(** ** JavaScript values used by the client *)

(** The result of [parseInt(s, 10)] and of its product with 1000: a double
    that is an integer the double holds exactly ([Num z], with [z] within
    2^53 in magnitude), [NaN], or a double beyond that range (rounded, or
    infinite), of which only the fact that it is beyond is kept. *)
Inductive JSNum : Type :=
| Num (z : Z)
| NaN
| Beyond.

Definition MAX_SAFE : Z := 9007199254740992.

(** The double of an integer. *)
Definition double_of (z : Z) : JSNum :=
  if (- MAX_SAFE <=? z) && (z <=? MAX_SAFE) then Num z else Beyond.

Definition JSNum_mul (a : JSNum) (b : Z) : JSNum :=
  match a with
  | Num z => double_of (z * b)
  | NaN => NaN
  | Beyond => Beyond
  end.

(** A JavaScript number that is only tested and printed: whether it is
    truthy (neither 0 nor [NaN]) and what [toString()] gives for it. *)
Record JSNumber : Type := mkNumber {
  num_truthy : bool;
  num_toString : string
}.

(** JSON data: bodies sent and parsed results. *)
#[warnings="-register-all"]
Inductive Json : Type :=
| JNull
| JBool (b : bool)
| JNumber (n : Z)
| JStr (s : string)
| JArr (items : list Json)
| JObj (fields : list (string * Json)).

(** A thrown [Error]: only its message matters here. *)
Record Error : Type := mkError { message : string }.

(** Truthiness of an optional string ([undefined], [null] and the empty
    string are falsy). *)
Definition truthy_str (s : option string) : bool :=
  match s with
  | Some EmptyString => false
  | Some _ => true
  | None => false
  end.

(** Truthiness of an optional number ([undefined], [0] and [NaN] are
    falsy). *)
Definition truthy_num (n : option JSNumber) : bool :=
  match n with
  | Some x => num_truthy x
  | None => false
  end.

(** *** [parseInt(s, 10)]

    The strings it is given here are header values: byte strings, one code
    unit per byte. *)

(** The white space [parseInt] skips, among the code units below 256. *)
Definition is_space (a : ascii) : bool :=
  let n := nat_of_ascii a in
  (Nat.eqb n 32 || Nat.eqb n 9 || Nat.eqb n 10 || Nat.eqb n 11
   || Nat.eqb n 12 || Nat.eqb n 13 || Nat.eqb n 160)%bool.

* * *

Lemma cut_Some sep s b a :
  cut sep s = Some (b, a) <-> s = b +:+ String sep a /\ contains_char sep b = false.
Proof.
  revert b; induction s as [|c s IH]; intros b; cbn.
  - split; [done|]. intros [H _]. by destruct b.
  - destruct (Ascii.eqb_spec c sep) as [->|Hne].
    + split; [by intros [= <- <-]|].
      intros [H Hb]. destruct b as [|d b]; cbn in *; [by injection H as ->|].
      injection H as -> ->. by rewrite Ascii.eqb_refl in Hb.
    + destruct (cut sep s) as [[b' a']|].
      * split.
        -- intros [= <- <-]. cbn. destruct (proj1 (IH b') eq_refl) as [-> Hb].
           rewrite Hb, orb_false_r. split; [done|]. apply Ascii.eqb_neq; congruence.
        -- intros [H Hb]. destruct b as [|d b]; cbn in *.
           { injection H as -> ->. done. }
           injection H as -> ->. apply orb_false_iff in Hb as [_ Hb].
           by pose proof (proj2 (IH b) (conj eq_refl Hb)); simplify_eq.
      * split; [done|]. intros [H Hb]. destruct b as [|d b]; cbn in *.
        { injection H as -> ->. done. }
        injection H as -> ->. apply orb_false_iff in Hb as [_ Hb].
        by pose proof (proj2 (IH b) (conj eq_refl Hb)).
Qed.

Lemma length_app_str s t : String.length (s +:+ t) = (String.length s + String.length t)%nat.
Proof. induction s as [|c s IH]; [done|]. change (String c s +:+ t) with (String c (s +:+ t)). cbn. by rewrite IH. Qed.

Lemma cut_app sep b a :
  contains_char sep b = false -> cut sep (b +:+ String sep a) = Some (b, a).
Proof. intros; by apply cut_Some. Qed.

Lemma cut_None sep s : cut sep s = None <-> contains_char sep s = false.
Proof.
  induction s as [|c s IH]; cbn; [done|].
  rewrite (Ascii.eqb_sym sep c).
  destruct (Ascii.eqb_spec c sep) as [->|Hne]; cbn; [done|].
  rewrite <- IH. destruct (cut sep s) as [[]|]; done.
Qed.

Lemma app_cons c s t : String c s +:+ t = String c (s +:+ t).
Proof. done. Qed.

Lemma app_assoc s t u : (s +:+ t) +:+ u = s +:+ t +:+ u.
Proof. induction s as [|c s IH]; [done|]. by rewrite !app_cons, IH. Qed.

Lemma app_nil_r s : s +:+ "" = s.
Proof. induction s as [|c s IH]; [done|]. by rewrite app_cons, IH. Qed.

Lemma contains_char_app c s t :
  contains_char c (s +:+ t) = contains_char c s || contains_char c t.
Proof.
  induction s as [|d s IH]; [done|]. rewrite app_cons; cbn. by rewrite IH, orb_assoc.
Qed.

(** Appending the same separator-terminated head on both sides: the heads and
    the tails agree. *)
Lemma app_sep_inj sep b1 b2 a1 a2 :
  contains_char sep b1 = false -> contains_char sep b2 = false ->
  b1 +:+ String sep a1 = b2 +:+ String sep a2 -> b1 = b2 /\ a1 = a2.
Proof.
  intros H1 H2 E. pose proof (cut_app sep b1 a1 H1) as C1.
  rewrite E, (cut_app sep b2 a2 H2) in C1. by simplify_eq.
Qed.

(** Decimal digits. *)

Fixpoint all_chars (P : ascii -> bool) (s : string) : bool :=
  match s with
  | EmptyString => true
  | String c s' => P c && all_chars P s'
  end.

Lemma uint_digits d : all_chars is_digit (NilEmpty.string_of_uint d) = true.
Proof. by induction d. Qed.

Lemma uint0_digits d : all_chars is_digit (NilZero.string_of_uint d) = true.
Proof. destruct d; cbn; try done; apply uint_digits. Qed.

▶ _Requirement_
Restate word for word the lines in the material above from the one with "(** ** JavaScript" to the one with "2^53 in magnitude), [NaN], or"; both of those lines count, and nothing else does.

▶ _Response area_
(** ** JavaScript values used by the client *)

(** The result of [parseInt(s, 10)] and of its product with 1000: a double
    that is an integer the double holds exactly ([Num z], with [z] within
    2^53 in magnitude), [NaN], or a double beyond that range (rounded, or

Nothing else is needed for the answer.